Collected data entries
Segment Open
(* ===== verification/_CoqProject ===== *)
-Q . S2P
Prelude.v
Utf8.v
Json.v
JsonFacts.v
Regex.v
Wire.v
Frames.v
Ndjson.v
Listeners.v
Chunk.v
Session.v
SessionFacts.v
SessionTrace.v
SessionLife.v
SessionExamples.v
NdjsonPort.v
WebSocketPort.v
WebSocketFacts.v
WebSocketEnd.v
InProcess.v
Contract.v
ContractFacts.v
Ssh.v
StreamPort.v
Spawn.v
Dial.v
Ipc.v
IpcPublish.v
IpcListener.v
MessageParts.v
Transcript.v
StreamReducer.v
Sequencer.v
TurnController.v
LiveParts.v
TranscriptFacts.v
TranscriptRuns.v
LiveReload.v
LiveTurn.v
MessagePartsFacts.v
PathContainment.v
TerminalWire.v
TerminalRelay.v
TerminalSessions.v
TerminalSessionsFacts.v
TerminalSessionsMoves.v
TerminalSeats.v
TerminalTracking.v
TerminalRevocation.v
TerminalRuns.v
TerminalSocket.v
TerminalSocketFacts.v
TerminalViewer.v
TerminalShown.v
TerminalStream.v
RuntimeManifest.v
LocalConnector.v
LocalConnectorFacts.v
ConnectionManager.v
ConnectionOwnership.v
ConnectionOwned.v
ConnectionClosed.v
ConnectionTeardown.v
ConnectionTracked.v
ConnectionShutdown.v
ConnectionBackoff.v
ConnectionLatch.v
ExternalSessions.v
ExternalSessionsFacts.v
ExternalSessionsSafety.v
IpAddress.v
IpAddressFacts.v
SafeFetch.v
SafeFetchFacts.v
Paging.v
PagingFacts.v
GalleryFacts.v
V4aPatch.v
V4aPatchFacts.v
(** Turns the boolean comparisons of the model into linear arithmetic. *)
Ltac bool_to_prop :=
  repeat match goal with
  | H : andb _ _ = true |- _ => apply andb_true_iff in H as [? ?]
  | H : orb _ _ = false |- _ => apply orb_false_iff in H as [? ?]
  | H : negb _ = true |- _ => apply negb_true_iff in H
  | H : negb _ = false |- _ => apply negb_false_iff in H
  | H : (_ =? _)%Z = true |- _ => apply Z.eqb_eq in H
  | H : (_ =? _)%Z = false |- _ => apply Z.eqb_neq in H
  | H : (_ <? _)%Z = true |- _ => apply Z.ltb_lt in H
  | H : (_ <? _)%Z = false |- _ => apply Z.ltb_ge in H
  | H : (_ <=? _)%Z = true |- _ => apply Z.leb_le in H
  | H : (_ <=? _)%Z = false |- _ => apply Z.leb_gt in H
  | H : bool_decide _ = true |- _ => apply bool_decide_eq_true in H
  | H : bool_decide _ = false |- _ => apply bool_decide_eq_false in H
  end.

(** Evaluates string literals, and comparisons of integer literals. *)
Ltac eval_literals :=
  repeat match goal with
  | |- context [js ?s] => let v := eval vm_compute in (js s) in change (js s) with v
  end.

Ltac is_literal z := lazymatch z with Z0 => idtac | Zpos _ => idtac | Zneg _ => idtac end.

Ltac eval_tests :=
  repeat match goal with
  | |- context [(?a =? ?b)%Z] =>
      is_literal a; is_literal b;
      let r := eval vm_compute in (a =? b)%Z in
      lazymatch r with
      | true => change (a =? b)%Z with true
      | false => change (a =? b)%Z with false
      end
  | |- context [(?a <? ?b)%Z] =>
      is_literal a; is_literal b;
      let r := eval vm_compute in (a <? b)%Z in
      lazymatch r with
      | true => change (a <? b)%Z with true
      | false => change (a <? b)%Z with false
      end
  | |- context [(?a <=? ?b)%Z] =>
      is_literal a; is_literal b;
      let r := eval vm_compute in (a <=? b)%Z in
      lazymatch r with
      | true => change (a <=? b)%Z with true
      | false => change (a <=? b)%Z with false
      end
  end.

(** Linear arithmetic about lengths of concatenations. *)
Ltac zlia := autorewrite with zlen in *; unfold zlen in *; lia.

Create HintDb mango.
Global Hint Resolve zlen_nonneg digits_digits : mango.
Segment Closed
Segment Open
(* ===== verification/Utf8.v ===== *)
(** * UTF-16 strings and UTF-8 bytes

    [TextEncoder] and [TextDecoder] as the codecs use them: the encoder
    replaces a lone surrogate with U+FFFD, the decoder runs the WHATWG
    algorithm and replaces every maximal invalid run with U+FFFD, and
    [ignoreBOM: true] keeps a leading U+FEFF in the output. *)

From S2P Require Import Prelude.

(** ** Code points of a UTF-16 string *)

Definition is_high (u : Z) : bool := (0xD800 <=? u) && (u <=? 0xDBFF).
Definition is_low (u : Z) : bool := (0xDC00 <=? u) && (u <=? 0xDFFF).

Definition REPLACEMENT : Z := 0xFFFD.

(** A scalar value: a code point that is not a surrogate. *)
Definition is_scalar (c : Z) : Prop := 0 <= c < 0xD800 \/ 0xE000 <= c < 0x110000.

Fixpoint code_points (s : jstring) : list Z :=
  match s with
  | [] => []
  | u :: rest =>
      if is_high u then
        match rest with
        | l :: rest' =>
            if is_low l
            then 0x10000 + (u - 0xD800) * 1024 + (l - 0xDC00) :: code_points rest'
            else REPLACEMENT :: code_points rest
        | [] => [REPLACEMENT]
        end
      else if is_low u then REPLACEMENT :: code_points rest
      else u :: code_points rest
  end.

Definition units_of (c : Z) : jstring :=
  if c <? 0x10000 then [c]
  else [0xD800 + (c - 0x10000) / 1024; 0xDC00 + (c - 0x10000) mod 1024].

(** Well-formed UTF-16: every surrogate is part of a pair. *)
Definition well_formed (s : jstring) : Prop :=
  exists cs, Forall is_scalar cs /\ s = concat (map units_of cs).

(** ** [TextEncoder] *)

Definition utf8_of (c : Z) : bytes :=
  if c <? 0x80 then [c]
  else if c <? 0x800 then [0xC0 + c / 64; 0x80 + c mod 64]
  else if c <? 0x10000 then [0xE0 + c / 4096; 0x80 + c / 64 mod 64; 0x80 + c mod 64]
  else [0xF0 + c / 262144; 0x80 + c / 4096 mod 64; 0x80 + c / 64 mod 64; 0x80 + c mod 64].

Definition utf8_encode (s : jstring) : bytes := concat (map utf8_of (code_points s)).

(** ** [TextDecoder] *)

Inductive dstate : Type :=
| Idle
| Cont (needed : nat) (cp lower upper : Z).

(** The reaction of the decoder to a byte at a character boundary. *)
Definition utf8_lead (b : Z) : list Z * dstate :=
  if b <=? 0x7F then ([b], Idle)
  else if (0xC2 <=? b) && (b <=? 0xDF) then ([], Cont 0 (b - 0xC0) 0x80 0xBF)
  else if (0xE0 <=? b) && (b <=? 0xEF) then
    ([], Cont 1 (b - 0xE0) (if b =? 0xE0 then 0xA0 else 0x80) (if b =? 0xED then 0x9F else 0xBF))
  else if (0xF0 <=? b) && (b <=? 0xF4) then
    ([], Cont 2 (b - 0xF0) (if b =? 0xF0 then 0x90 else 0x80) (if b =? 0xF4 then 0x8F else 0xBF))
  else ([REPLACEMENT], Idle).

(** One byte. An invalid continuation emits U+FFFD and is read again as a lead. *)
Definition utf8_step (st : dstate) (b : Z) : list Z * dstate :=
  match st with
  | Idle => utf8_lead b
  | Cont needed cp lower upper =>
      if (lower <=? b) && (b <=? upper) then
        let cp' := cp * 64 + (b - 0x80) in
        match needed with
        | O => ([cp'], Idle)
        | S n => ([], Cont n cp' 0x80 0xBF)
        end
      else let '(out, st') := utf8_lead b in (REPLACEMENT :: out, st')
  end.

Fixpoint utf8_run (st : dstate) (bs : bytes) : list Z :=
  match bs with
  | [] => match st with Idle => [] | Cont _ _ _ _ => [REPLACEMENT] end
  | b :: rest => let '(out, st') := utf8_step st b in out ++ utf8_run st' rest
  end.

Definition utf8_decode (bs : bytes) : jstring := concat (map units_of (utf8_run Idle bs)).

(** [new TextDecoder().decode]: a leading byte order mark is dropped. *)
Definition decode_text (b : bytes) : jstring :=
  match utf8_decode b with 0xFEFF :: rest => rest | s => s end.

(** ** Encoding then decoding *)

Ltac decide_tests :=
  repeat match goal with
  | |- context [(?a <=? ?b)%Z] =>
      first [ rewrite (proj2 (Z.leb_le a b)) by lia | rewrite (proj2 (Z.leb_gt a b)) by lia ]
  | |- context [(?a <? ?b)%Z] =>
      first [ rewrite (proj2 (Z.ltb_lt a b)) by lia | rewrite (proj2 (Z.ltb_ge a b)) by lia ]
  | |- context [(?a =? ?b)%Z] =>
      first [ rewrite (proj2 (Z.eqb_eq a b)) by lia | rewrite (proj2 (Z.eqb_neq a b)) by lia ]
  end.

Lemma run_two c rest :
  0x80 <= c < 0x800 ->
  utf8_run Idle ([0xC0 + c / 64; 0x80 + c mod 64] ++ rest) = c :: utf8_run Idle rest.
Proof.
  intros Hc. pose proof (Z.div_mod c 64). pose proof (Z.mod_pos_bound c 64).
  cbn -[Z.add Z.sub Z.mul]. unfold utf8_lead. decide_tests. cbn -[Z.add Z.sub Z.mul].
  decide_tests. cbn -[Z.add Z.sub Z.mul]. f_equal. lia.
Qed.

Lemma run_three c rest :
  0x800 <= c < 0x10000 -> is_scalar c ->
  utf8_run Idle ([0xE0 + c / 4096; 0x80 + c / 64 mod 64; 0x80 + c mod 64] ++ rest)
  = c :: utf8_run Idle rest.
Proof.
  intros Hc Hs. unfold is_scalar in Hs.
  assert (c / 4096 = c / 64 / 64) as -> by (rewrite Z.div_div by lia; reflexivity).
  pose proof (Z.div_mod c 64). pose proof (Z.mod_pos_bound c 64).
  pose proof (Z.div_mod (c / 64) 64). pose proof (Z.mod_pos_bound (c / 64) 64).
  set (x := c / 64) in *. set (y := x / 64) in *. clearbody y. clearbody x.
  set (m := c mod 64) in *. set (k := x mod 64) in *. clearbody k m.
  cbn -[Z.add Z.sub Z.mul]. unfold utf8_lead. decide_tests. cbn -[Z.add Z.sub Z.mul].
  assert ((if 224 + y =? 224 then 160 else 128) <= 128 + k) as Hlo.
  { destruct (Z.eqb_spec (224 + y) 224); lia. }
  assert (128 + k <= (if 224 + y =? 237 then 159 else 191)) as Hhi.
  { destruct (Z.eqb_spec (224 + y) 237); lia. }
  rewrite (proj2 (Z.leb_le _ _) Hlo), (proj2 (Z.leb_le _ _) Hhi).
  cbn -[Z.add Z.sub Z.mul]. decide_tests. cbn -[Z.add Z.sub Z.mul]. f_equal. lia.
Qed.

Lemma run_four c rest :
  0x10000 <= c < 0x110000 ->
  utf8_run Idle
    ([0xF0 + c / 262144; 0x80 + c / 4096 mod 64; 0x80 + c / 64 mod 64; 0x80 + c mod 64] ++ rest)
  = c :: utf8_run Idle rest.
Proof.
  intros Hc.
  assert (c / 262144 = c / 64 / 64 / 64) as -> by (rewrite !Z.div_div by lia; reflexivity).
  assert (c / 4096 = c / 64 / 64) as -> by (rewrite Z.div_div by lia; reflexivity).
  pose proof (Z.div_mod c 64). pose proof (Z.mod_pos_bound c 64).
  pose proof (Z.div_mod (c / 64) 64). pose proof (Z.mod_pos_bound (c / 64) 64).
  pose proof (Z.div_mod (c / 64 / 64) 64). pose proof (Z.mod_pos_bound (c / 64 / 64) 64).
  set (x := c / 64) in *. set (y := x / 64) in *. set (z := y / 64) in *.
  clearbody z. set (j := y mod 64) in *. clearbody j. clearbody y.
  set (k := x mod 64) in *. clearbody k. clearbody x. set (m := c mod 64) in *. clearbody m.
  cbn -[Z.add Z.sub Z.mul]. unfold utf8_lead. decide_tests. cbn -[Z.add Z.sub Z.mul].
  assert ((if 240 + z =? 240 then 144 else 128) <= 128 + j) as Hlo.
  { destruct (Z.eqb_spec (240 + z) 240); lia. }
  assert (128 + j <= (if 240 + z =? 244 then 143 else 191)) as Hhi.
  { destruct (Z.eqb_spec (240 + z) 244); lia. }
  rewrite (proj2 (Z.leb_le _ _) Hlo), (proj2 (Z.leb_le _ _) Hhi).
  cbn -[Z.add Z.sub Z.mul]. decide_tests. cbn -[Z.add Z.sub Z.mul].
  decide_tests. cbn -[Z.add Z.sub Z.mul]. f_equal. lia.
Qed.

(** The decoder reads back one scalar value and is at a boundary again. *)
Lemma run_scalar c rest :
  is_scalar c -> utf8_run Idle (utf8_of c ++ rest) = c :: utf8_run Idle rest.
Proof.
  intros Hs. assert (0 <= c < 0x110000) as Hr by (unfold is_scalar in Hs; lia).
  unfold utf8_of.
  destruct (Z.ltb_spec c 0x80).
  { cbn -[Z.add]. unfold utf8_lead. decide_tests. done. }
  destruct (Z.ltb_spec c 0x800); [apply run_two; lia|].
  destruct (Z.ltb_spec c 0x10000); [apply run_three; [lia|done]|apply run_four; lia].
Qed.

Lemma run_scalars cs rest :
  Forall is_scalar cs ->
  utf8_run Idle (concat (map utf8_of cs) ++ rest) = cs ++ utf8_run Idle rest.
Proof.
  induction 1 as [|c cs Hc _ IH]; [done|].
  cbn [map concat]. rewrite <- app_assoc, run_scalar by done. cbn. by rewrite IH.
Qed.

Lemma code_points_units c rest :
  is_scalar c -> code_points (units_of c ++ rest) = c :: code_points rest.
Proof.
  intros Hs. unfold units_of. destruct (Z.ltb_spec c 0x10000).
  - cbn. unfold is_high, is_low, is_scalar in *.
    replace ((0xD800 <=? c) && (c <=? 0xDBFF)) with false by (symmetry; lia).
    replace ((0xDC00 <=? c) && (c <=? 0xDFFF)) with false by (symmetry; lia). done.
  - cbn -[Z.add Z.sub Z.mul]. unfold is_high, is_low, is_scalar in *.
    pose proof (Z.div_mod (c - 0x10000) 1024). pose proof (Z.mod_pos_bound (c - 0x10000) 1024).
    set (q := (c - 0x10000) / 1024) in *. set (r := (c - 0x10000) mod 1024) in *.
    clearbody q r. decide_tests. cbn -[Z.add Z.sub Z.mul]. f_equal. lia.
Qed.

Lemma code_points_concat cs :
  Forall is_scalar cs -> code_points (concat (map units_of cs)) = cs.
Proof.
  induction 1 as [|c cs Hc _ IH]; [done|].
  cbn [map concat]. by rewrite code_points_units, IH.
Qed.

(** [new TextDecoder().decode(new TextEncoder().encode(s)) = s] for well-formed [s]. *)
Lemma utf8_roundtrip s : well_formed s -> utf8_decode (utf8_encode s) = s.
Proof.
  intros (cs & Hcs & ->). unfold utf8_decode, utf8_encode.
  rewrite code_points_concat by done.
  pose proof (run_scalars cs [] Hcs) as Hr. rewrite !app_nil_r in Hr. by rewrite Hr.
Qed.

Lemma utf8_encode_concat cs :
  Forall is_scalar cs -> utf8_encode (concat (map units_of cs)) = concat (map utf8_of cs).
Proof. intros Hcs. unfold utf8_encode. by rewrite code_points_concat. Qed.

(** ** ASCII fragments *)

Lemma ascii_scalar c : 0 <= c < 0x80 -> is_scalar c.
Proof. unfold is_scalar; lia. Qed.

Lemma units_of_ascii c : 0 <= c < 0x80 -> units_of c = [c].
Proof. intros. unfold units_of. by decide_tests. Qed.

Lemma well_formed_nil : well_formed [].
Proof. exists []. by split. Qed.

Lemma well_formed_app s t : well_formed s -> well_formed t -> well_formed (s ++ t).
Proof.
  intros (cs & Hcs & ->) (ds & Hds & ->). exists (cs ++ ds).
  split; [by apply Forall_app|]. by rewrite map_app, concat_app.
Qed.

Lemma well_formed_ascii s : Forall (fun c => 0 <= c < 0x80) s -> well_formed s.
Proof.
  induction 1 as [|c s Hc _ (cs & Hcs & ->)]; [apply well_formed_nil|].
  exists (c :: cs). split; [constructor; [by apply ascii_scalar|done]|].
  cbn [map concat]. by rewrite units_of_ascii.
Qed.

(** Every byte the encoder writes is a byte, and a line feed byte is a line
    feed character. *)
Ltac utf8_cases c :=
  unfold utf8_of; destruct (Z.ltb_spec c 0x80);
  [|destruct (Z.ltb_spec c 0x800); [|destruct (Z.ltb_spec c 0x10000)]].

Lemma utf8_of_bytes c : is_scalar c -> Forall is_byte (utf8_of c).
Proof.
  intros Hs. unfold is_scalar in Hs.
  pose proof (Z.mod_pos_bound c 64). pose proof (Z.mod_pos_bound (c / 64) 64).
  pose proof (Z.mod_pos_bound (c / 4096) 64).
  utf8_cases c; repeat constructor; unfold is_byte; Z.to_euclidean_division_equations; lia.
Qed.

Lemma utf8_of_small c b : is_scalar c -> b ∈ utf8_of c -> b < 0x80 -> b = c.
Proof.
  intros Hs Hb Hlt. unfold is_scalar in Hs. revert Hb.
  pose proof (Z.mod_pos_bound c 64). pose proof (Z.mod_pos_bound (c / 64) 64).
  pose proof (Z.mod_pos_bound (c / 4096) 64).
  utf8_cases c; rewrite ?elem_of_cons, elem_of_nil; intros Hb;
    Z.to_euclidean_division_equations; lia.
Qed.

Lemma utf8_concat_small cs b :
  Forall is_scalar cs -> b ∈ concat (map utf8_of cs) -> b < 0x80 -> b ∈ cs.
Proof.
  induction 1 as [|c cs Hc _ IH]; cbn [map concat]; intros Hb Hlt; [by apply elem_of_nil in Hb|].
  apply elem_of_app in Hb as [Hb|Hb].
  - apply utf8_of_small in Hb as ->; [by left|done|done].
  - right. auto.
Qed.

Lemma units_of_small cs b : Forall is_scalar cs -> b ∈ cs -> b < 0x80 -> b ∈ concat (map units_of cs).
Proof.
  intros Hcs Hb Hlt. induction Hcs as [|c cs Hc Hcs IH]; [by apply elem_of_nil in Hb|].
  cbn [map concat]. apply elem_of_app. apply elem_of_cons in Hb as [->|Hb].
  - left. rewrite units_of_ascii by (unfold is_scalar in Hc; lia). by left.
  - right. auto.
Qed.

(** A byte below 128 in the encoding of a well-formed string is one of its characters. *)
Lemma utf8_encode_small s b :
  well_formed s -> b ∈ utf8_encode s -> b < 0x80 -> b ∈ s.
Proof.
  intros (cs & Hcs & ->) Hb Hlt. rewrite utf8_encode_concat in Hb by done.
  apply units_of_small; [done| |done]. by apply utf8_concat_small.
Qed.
Segment Closed
Segment Open
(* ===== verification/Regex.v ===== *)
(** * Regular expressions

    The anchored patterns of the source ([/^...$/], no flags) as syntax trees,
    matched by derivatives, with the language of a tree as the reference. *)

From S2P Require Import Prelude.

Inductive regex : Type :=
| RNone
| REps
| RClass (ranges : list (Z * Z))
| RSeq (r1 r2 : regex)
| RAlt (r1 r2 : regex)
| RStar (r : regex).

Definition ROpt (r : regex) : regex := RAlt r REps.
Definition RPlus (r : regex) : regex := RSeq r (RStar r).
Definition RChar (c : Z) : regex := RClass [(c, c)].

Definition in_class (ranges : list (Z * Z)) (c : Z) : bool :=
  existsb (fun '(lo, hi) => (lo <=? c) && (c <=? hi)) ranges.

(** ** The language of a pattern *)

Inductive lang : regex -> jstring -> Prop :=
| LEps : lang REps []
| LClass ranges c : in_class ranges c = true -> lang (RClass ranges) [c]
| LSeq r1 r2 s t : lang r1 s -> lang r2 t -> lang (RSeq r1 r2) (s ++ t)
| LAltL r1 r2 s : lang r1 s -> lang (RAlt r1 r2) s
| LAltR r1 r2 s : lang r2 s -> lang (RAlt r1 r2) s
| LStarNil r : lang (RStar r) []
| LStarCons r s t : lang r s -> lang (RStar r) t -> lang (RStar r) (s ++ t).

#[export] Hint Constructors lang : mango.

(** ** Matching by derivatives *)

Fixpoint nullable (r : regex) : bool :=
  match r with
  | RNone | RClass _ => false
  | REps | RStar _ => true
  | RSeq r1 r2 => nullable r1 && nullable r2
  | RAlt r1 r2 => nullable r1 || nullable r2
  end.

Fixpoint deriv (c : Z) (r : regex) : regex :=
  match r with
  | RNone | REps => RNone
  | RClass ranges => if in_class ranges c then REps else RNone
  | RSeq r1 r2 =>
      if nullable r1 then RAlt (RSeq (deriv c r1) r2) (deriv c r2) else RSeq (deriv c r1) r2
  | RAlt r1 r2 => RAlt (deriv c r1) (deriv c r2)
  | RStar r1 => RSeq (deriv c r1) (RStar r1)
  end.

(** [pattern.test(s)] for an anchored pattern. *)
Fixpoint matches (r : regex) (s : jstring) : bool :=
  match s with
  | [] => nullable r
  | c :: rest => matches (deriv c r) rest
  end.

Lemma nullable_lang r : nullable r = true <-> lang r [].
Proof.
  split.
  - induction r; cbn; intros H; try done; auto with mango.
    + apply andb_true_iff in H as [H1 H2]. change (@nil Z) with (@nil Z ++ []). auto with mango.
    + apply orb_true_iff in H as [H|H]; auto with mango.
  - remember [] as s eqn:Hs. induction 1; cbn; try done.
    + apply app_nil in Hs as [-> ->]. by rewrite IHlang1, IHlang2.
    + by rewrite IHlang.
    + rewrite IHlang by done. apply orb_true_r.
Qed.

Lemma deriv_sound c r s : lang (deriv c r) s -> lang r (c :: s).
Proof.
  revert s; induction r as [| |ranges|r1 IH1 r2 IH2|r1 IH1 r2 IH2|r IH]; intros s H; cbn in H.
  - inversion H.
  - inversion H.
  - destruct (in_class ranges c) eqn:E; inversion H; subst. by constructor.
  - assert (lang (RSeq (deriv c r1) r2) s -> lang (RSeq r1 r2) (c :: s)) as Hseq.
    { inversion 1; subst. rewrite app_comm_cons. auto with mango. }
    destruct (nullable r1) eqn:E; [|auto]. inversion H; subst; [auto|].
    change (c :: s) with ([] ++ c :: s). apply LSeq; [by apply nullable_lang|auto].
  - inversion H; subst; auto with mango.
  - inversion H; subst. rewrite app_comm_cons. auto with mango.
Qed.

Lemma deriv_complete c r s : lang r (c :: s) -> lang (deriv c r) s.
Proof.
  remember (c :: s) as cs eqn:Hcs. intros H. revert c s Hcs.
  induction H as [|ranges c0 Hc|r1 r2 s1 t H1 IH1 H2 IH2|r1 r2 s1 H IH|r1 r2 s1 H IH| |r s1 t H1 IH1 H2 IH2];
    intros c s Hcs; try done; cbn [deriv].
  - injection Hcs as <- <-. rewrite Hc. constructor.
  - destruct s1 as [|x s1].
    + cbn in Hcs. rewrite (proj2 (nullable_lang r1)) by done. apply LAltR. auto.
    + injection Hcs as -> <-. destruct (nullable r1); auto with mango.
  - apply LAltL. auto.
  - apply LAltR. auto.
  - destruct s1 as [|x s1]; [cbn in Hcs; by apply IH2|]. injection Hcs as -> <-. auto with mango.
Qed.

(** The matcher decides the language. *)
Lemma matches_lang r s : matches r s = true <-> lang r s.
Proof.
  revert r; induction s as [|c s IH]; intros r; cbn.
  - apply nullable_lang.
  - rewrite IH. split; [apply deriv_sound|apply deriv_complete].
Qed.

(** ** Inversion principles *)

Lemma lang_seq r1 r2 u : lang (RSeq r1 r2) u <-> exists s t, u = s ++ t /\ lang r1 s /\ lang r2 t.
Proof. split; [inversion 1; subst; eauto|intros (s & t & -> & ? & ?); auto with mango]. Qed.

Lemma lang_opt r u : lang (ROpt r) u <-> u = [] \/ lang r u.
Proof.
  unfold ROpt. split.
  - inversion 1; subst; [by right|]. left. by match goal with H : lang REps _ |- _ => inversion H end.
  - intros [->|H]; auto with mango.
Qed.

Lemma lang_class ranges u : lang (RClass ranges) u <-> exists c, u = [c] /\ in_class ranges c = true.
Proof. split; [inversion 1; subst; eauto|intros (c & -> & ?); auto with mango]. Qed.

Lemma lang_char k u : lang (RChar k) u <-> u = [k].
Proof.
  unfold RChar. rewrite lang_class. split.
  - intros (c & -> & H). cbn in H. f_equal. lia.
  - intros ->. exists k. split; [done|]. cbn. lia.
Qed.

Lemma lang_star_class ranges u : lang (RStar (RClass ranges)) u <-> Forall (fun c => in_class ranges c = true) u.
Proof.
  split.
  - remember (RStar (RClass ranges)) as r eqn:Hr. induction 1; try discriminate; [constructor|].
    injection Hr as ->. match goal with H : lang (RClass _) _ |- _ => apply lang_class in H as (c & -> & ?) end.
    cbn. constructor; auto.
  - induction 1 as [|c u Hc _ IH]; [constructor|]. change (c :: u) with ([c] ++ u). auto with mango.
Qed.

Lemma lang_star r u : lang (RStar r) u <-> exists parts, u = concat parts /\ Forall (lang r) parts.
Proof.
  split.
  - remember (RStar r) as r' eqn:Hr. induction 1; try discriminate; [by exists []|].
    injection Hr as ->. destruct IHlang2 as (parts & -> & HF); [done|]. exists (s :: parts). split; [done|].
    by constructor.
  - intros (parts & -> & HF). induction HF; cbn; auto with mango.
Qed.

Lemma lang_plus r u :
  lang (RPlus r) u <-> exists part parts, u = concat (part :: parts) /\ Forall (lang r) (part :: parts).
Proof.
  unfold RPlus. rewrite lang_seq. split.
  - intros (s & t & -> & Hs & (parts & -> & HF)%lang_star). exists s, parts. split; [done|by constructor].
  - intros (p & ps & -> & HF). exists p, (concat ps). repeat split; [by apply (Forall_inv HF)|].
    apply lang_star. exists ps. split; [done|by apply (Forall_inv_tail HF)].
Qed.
Segment Closed
» INSTRUCTIONS TO FOLLOW
Scan the entries above for the string "Fixpoint" and copy each line that contains it.

» EXERCISE SOLUTION
Fixpoint code_points (s : jstring) : list Z :=
Fixpoint utf8_run (st : dstate) (bs : bytes) : list Z :=
Fixpoint nullable (r : regex) : bool :=
Fixpoint deriv (c : Z) (r : regex) : regex :=
Fixpoint matches (r : regex) (s : jstring) : bool :=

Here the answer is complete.